If you are interested in any of this, Rosenthal gets into the weeds of everything mentioned. She especially criticizes the FDA patent process and how it protects businesses far more than getting good, cost-effective medicine into people’s hands.
This U.S. healthcare system gradually evolved sector by sector, hospital by hospital, doctor by doctor. What the players are doing is, technically speaking, perfectly legal. Participants in the marketplace respond to the incentives and opportunities a market allows. That’s what they are supposed to do. Each component of the system is genuinely convinced that it’s not so bad, not responsible for our $3 trillion medical bill…But put all the little excesses together and you get healthcare that is much worse and much costlier than the sum of its parts. We, the patients, are stuck in the middle, and it seems we’ve reached critical condition.

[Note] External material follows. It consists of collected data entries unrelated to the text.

(** C8.  A request carries the six features and the predictor has the
    model and an encoder for each feature.  When the value of a feature
    is not among the classes of its encoder, the cell of that feature is
    the code 0, the frame handed to the estimator holds codes only, and,
    the estimator answering on such frames, [predict] returns a result
    whose yield is the rounded answer of the estimator. *)
Theorem C8_unknown_category_code_zero
    (self : YieldPredictor Model) (m : Model) (files : Files Model)
    (input_data : gmap string PyVal) (feature : string)
    (le : LabelEncoder) (v : PyVal) :
  model Model self = Some m →
  Forall (fun f => is_Some (input_data !! f)) features →
  Forall (fun f => is_Some (label_encoders Model self !! f)) features →
  (∀ row, numeric_row row → ∃ y, model_predict m row = Return y) →
  feature ∈ features →
  input_data !! feature = Some v →
  label_encoders Model self !! feature = Some le →
  (∀ s, v = PStr s → s ∉ classes_ le) →
  encode_cell Model self input_data feature = Code 0
  ∧ (feature, Code 0) ∈ encode_row Model self input_data
  ∧ numeric_row (encode_row Model self input_data)
  ∧ ∃ y r,
      model_predict m (encode_row Model self input_data) = Return y
      ∧ predict Model model_predict round2 uniform randint
          self files input_data
        = (self, Some r)
      ∧ predicted_yield r = round2 y.
Proof.
  intros Hm Hin Henc Hest Hf Hv Hle Habs.
  assert (Hcell : encode_cell Model self input_data feature = Code 0).
  { unfold encode_cell. rewrite Hle, Hv. simpl.
    rewrite (encode_value_unknown le v Habs). reflexivity. }
  split; [exact Hcell|].
  split.
  { unfold encode_row. rewrite (available_all _ Hin), <- Hcell.
    apply (list_elem_of_fmap_2 (fun f => (f, encode_cell Model self input_data f))).
    exact Hf. }
  pose proof (encode_row_numeric Model self input_data Hin Henc) as Hnum.
  split; [exact Hnum|].
  destruct (Hest _ Hnum) as [y Hy].
  destruct (serve_some Model model_predict round2 uniform randint
              self m input_data y Hy Hin) as (r & Hr & Hyield).
  exists y, r. split; [exact Hy|]. split; [|exact Hyield].
  unfold predict. rewrite Hm, Hr. reflexivity.
Qed.

(** C9.  With no model in memory, [predict] loads the two pickle files.
    When one of the loads fails it returns [None], which the route turns
    into the error response 500 "Prediction model not available" (400
    when a required field is missing): the failure is not raised, and no
    prediction is made up.  When both loads succeed the loaded model and
    encoders become the state of the predictor and serve the request.
    With a model in memory the files are not read. *)
Theorem C9_lazy_load_failure_unavailable
    (self : YieldPredictor Model) (files : Files Model)
    (input_data yield_data : gmap string PyVal) :
  (model Model self = None →
   ((∃ e, yield_model_pkl Model files = Raise e)
    ∨ (∃ e, yield_encoders_pkl Model files = Raise e)) →
   snd (predict Model model_predict round2 uniform randint
          self files input_data) = None
   ∧ (∃ code detail,
        snd (predict_yield_route Model model_predict round2 uniform randint
               exc_str insert_one self files yield_data)
        = HTTPException code detail)
   ∧ (first_missing yield_data = None →
      snd (predict_yield_route Model model_predict round2 uniform randint
             exc_str insert_one self files yield_data)
      = HTTPException 500 "Prediction model not available"))
  ∧ (model Model self = None →
     ∀ m encoders,
       yield_model_pkl Model files = Return m →
       yield_encoders_pkl Model files = Return encoders →
       let loaded := {| model := Some m;
                        label_encoders := encoders;
                        is_trained_on_real_data := true |} in
       predict Model model_predict round2 uniform randint
         self files input_data
       = (loaded,
          serve Model model_predict round2 uniform randint
            loaded m input_data))
  ∧ (∀ m files',
       model Model self = Some m →
       predict Model model_predict round2 uniform randint
         self files' input_data
       = (self,
          serve Model model_predict round2 uniform randint
            self m input_data)).
Proof.
  assert (Hnone : ∀ input,
            model Model self = None →
            ((∃ e, yield_model_pkl Model files = Raise e)
             ∨ (∃ e, yield_encoders_pkl Model files = Raise e)) →
            snd (predict Model model_predict round2 uniform randint
                   self files input) = None).
  { intros input Hm Hfail. unfold predict. rewrite Hm.
    destruct (yield_model_pkl Model files) as [m|e1]; [|reflexivity].
    destruct Hfail as [[e He]|[e He]]; [discriminate|].
    rewrite He. reflexivity. }
  split; [|split].
  - intros Hm Hfail. split; [apply Hnone; assumption|].
    assert (Hroute : first_missing yield_data = None →
              snd (predict_yield_route Model model_predict round2 uniform
                     randint exc_str insert_one self files yield_data)
              = HTTPException 500 "Prediction model not available").
    { intros Hreq. unfold predict_yield_route. rewrite Hreq.
      pose proof (Hnone (model_input yield_data) Hm Hfail) as Hp.
      destruct (predict Model model_predict round2 uniform randint self
                  files (model_input yield_data)) as [self' res].
      simpl in Hp. rewrite Hp. reflexivity. }
    split; [|exact Hroute].
    destruct (first_missing yield_data) as [field|] eqn:Hreq.
    + unfold predict_yield_route. rewrite Hreq. eauto.
    + rewrite (Hroute eq_refl). eauto.
  - intros Hm m encoders Hmod Henc loaded.
    unfold predict. rewrite Hm, Hmod, Henc. reflexivity.
  - intros m files' Hm. unfold predict. rewrite Hm. reflexivity.
Qed.

End YieldClaims.

Section YieldWitnesses.

Import Yield CropSpec Examples.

At times, An American Sickness was overwhelming. There are so many facts, figures, policies, acts, laws, services, bills, and almost anything else that you could possibly imagine. The entire system appears to be bursting at the seams.
This feeling is much less the fault of Rosenthal’s writing than it is the complete absurdity of American healthcare. But even though the system is horribly unjust to those without money, isn’t it astronomically better than what we had less than a century ago?

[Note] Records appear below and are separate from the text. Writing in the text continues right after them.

Definition list_products (category search : option string) (limit : Z)
  : handler (list document) :=
  require_db (
    let! docs := get_documents "product" (filter_dict category search) limit in
    ret (normalize <$> docs)).

Definition create_product (product : Product) : handler document :=
  require_db (
    try_except
      (let! inserted_id := create_document "product" product in
       ret {["id" := VStr inserted_id]})
      (λ e, raise (HTTPException 500 (exn_str e)))).

(** The order of Python on [str], which is the order of [String.leb]:
    character by character, a proper prefix first. *)
Definition string_le (a b : string) : Prop := String.leb a b = true.

#[global] Instance string_le_dec (a b : string) : Decision (string_le a b).
Proof. unfold string_le. apply _. Defined.

Definition text_of (v : value) : option string :=
  match v with
  | VStr s => Some s
  | _ => None
  end.

(** Python's [sorted] on a list of values: the empty list and a list of
    one value as they are, a list of texts in ascending order; no other
    list is described ([None]). *)
Definition py_sorted (l : list value) : option (list value) :=
  match l with
  | [] | [_] => Some l
  | _ => (λ texts, VStr <$> merge_sort string_le texts) <$> mapM text_of l
  end.

Definition sorted {S} (l : list value) : St S (list value) :=
  match py_sorted l with
  | Some r => ret r
  | None => λ s, (OutOfModel, s)
  end.
(** * pyTNCterm: the YAPP file-transfer engine

    A shallow embedding of [src/core/yapp_handler.py] (class [YappHandler])
    and the properties of its packet framing, its sender/receiver state
    machine and its timeout policy.

    Conventions of the embedding:
    - Python [bytes]/[bytearray] are [list byte]; Python [str] is a list of
      Unicode code points ([list N]); Python [int] is [Z]; [len], slice
      bounds and loop fuel are [nat].
    - The handler object is the record [YappHandler]; every method is a
      computation in the monad [M], which threads the handler, collects the
      calls made to the outside world (callbacks, file writes) in a trace and
      propagates Python exceptions.
    - The five callbacks are optional constructor arguments in the source
      ([None] by default); the record keeps one boolean per callback telling
      whether it is installed, and a call is recorded only when it is.
      Callbacks are assumed not to raise.
    - [with self._lock] makes every public method atomic; each public method
      is one function of the model. *)

From Stdlib Require Import String Ascii List Bool Arith NArith ZArith Lia.
From Stdlib Require Import Strings.Byte.
Import ListNotations.

Set Implicit Arguments.

(** ** Python values *)

Module Py.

Rosenthal would answer that, yes, the system is working, but it was founded on a set of principles that have eroded over time. We are no longer in the days of nonprofit insurers and hospitals that put community before profit. American capitalism, under the guise of free market competition, has overtaken a system that is not inherently a free market.

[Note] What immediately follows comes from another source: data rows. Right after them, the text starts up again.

(** * Solr neural search scripts: indexing, vector generation, query payloads

    A shallow embedding of the scripts under [src/scripts]:
    - [document_indexing.py]   ([index_documents], [test_connection], [main]),
    - [vector_generation.py]   ([batch_encode_to_vectors], [encode], [main]),
    - [sample_data_generator.py] ([create_sample_documents], [save_documents]),
    - [neural_search_tester.py] ([make_request], the [test_*] queries, the
      health check and [run_all_tests]).

    Text is modelled as [string] over 8-bit characters (ASCII text; the
    Unicode white space and Unicode digits that Python also recognises are
    outside the model).  Files are the list of their lines.  Everything the
    scripts print is kept as an ordered list of events. *)

From Stdlib Require Import String Ascii List ZArith NArith Arith Bool Lia.
From Stdlib Require Import DecimalString Decimal DecimalNat.
From Equations Require Import Equations.
Import ListNotations.
Open Scope string_scope.

(** ** Python built-ins used by the scripts *)

Module Py.

(** Exceptions that appear in the modelled code paths. *)
Inductive exn : Type :=
| ValueError (about : string)
| KeyError (key : string)
| TypeError
| IndexError
| OverflowError
| RequestException (msg : string)
| OtherError (msg : string).

Definition is_ValueError (e : exn) : bool :=
  match e with ValueError _ => true | _ => false end.

Definition is_RequestException (e : exn) : bool :=
  match e with RequestException _ => true | _ => false end.

(** [c.isspace()] on the ASCII range: TAB, LF, VT, FF, CR, FS, GS, RS, US
    and the space. *)
Definition isspace (c : ascii) : bool :=
  let n := nat_of_ascii c in
  ((9 <=? n)%nat && (n <=? 13)%nat) || ((28 <=? n)%nat && (n <=? 32)%nat).

(** [Py_ISSPACE], the white space that the number parsers of CPython skip:
    TAB, LF, VT, FF, CR and the space (not FS, GS, RS, US). *)
Definition Py_ISSPACE (c : ascii) : bool :=
  let n := nat_of_ascii c in
  ((9 <=? n)%nat && (n <=? 13)%nat) || (n =? 32)%nat.

Definition isdigit (c : ascii) : bool :=
  let n := nat_of_ascii c in (48 <=? n)%nat && (n <=? 57)%nat.

Definition digit_value (c : ascii) : N := N.of_nat (nat_of_ascii c - 48).

Definition is_empty (s : string) : bool :=
  match s with EmptyString => true | String _ _ => false end.

Section Strip.
(** The characters to remove. *)
Variable blank : ascii -> bool.

Fixpoint lstrip_with (s : string) : string :=
  match s with
  | EmptyString => EmptyString
  | String c r => if blank c then lstrip_with r else s
  end.

Fixpoint rstrip_with (s : string) : string :=
  match s with
  | EmptyString => EmptyString
  | String c r =>
      let r' := rstrip_with r in
      if blank c && is_empty r' then EmptyString else String c r'
  end.

Definition strip_with (s : string) : string := rstrip_with (lstrip_with s).
End Strip.

(** [s.strip()] *)
Definition strip (s : string) : string := strip_with isspace s.

(** [s.split(sep)] for a one-character separator: never an empty list. *)
Fixpoint split (sep : ascii) (s : string) : list string :=
  match s with
  | EmptyString => [EmptyString]
  | String c r =>
      if Ascii.eqb c sep then EmptyString :: split sep r
      else match split sep r with
           | [] => [String c EmptyString]
           | t :: ts => String c t :: ts
           end
  end.

(** [sep.join(items)]: the separator goes in front of every item but the
    first. *)
Definition join (sep : string) (items : list string) : string :=
  match items with
  | [] => EmptyString
  | x :: xs => fold_left (fun acc y => acc ++ sep ++ y) xs x
  end.

(** [str(n)] for a non-negative [int]. *)
Definition str_nat (n : nat) : string :=
  NilEmpty.string_of_uint (Nat.to_uint n).

(** [str(z)] for an [int]. *)
Definition str_int (z : Z) : string :=
  match z with
  | Z0 => "0"
  | Zpos p => str_nat (Pos.to_nat p)
  | Zneg p => "-" ++ str_nat (Pos.to_nat p)
  end.

(** The line feed, as a one-character text. *)
Definition newline : string := String (ascii_of_nat 10) EmptyString.

Definition lower_char (c : ascii) : ascii :=
  let n := nat_of_ascii c in
  if (65 <=? n)%nat && (n <=? 90)%nat then ascii_of_nat (n + 32) else c.

Fixpoint lower (s : string) : string :=
  match s with
  | EmptyString => EmptyString
  | String c r => String (lower_char c) (lower r)
  end.

(** *** [float(str)]

    The value [float] returns is kept as the literal it was read from:
    a NaN, a signed infinity, or [(-1)^neg * mant * 10^exp10].  CPython then
    rounds the literal to the nearest binary64; that rounding is not
    modelled, since [float] never raises because of it (overflow gives an
    infinity, underflow a zero). *)
Inductive pyfloat : Type :=
| FNan
| FInf (neg : bool)
| FDec (neg : bool) (mant : N) (exp10 : Z).

(** The pass that removes the underscores of a numeric literal
    ([_Py_string_to_number_with_underscores]): an underscore is allowed
    only between two digits. [None] is the error exit. *)
Fixpoint drop_underscores (prev : ascii) (s : string) : option string :=
  match s with
  | EmptyString => if Ascii.eqb prev "_" then None else Some EmptyString
  | String c r =>
      if Ascii.eqb c "_" then
        if isdigit prev then drop_underscores c r else None
      else if Ascii.eqb prev "_" && negb (isdigit c) then None
      else option_map (String c) (drop_underscores c r)
  end.

Definition parse_sign (s : string) : bool * string :=
  match s with
  | String "-" r => (true, r)
  | String "+" r => (false, r)
  | _ => (false, s)
  end.

(** The longest prefix of decimal digits, and what follows it. *)
Fixpoint span_digits (s : string) : list ascii * string :=
  match s with
  | String c r =>
      if isdigit c then let (ds, rest) := span_digits r in (c :: ds, rest)
      else ([], s)
  | EmptyString => ([], s)
  end.

Definition digits_value (ds : list ascii) : N :=
  fold_left (fun acc c => (10 * acc + digit_value c)%N) ds 0%N.

Definition is_exponent_mark (c : ascii) : bool :=
  Ascii.eqb c "e" || Ascii.eqb c "E".

(** A decimal number that covers the whole of [s]:
    [sign] digits [. digits] [(e|E) [sign] digits], with at least one digit
    in the mantissa and at least one in an exponent that is present. *)
Definition parse_number (s : string) : option pyfloat :=
  let (neg, r) := parse_sign s in
  let (ip, r1) := span_digits r in
  let (fp, r2) :=
    match r1 with
    | String "." t => span_digits t
    | _ => ([], r1)
    end in
  match (ip ++ fp)%list with
  | [] => None
  | _ :: _ =>
      let mant := digits_value (ip ++ fp)%list in
      let scale := Z.of_nat (length fp) in
      match r2 with
      | EmptyString => Some (FDec neg mant (- scale)%Z)
      | String c t =>
          if is_exponent_mark c then
            let (eneg, t1) := parse_sign t in
            match span_digits t1 with
            | ((_ :: _) as ed, EmptyString) =>
                let e := Z.of_N (digits_value ed) in
                Some (FDec neg mant ((if eneg then - e else e) - scale)%Z)
            | _ => None
            end
          else None
      end
  end.

(** [inf], [infinity] and [nan], in any letter case, with an optional
    sign ([_Py_parse_inf_or_nan]). *)
Definition parse_inf_or_nan (s : string) : option pyfloat :=
  let (neg, r) := parse_sign s in
  let low := lower r in
  if String.eqb low "inf" || String.eqb low "infinity" then Some (FInf neg)
  else if String.eqb low "nan" then Some FNan
  else None.

Definition has_underscore (s : string) : bool :=
  existsb (Ascii.eqb "_") (list_ascii_of_string s).

(** [float(s)]: underscores are checked and removed, white space
    ([Py_ISSPACE]) is skipped at both ends, and what is left must be a
    decimal number or an infinity or NaN.  The [ValueError] names the
    offending text. *)
Definition float (s : string) : exn + pyfloat :=
  let cleaned := if has_underscore s then drop_underscores Ascii.zero s else Some s in
  match cleaned with
  | None => inl (ValueError s)
  | Some t =>
      let body := strip_with Py_ISSPACE t in
      match parse_number body with
      | Some x => inr x
      | None =>
          match parse_inf_or_nan body with
          | Some x => inr x
          | None => inl (ValueError s)
          end
      end
  end.

End Py.

(** ** [document_indexing.py] *)

Module DocumentIndexing.
Import Py.

Definition BATCH_SIZE : nat := 100.

(** The JSON document built for one line pair:
    [{"id": str(index), "text": document.strip(), "vector": vector}]. *)
Record IndexEntry : Type := mkEntry {
  id : string;
  text : string;
  vector : list pyfloat
}.

(** What [index_documents] prints inside and after its loop. *)
Inductive event : Type :=
| Indexed (index : nat)                  (* ==== Indexed {index} documents ====== *)
| ErrorProcessing (index : nat) (e : exn) (* Error processing document {index}: {e} *)
| IndexedRemaining (n : nat)             (* ==== Indexed remaining {n} documents ====== *)
| IndexingFinished.                      (* Indexing finished! *)

(** The Solr client, as far as [index_documents] uses it: [solr.add(docs)]
    changes the backend and may raise. *)
Class IndexClient (B : Type) : Type := {
  add : B -> list IndexEntry -> B * option exn
}.

(** How a run ends: it returns, or an exception leaves the function. *)
Inductive outcome (B : Type) : Type :=
| Returned (solr : B)
| Raised (e : exn) (solr : B).
Arguments Returned {B} solr.
Arguments Raised {B} e solr.

(** [[float(w) for w in vector_string.strip().split(",")]]: the first
    token that [float] refuses raises the [ValueError]. *)
Fixpoint floats (tokens : list string) : exn + list pyfloat :=
  match tokens with
  | [] => inr []
  | w :: ws =>
      match float w with
      | inl e => inl e
      | inr x =>
          match floats ws with
          | inl e => inl e
          | inr xs => inr (x :: xs)
          end
      end
  end.

Definition parse_vector (vector_string : string) : exn + list pyfloat :=
  floats (split "," (strip vector_string)).

(** [index % BATCH_SIZE == 0 and index != 0] *)
Definition flush_due (index : nat) : bool :=
  (index mod BATCH_SIZE =? 0)%nat && negb (index =? 0)%nat.

Definition say {B} (ev : event) (r : outcome B * list event)
  : outcome B * list event :=
  (fst r, ev :: snd r).

Section Run.
Context {B : Type} `{IndexClient B}.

Rosenthal suggests a number of changes that we can make to our system – too many, in fact, that the book does not present a cohesive argument. I had the feeling that I was being bombarded with problems and suggestions that I could never formulate into what needs to be done.
That being said, I did find a number of good suggestions for strong government: a single-payer system, national price regulation, and pushing states to enact regulatory legislation on a more local level.
As for more personal suggestions for the individual, Rosenthal filled the appendixes at the end of the book with lists of cost checking websites, hospital review websites, and example letters for contesting outrageous medical bills.
And while there were plenty good suggestions, there were also bad ones in my opinion. For example, the idea of “internationalizing” healthcare to reduce costs reeks horribly of NAFTA, APEC and other liberal, capitalist policies that destroyed American manufacturing and agriculture. Please, please, let’s not go down that road again and learn our lessons.
Another subject that I found questionable was the blame directed at doctors and doctors’ offices. Sure, they can make a lot of money and there are some people in it for the profits, but the percentage who do this is only a small fraction of the whole and negligent when compared with big pharma and insurance. Let’s focus our efforts on the big fish before we point figures at local doctors.
An American Sickness was certainly an enormous undertaking. It is probably one of the most relevant, comprehensive books on the American healthcare system going into 2021.
Although I found it difficult to find a cohesive argument that I could latch onto, I think An American Sickness is an invaluable introduction to the subject and can be used as a resource for anybody interested in reform or simply understanding how the American healthcare system got to where it is today.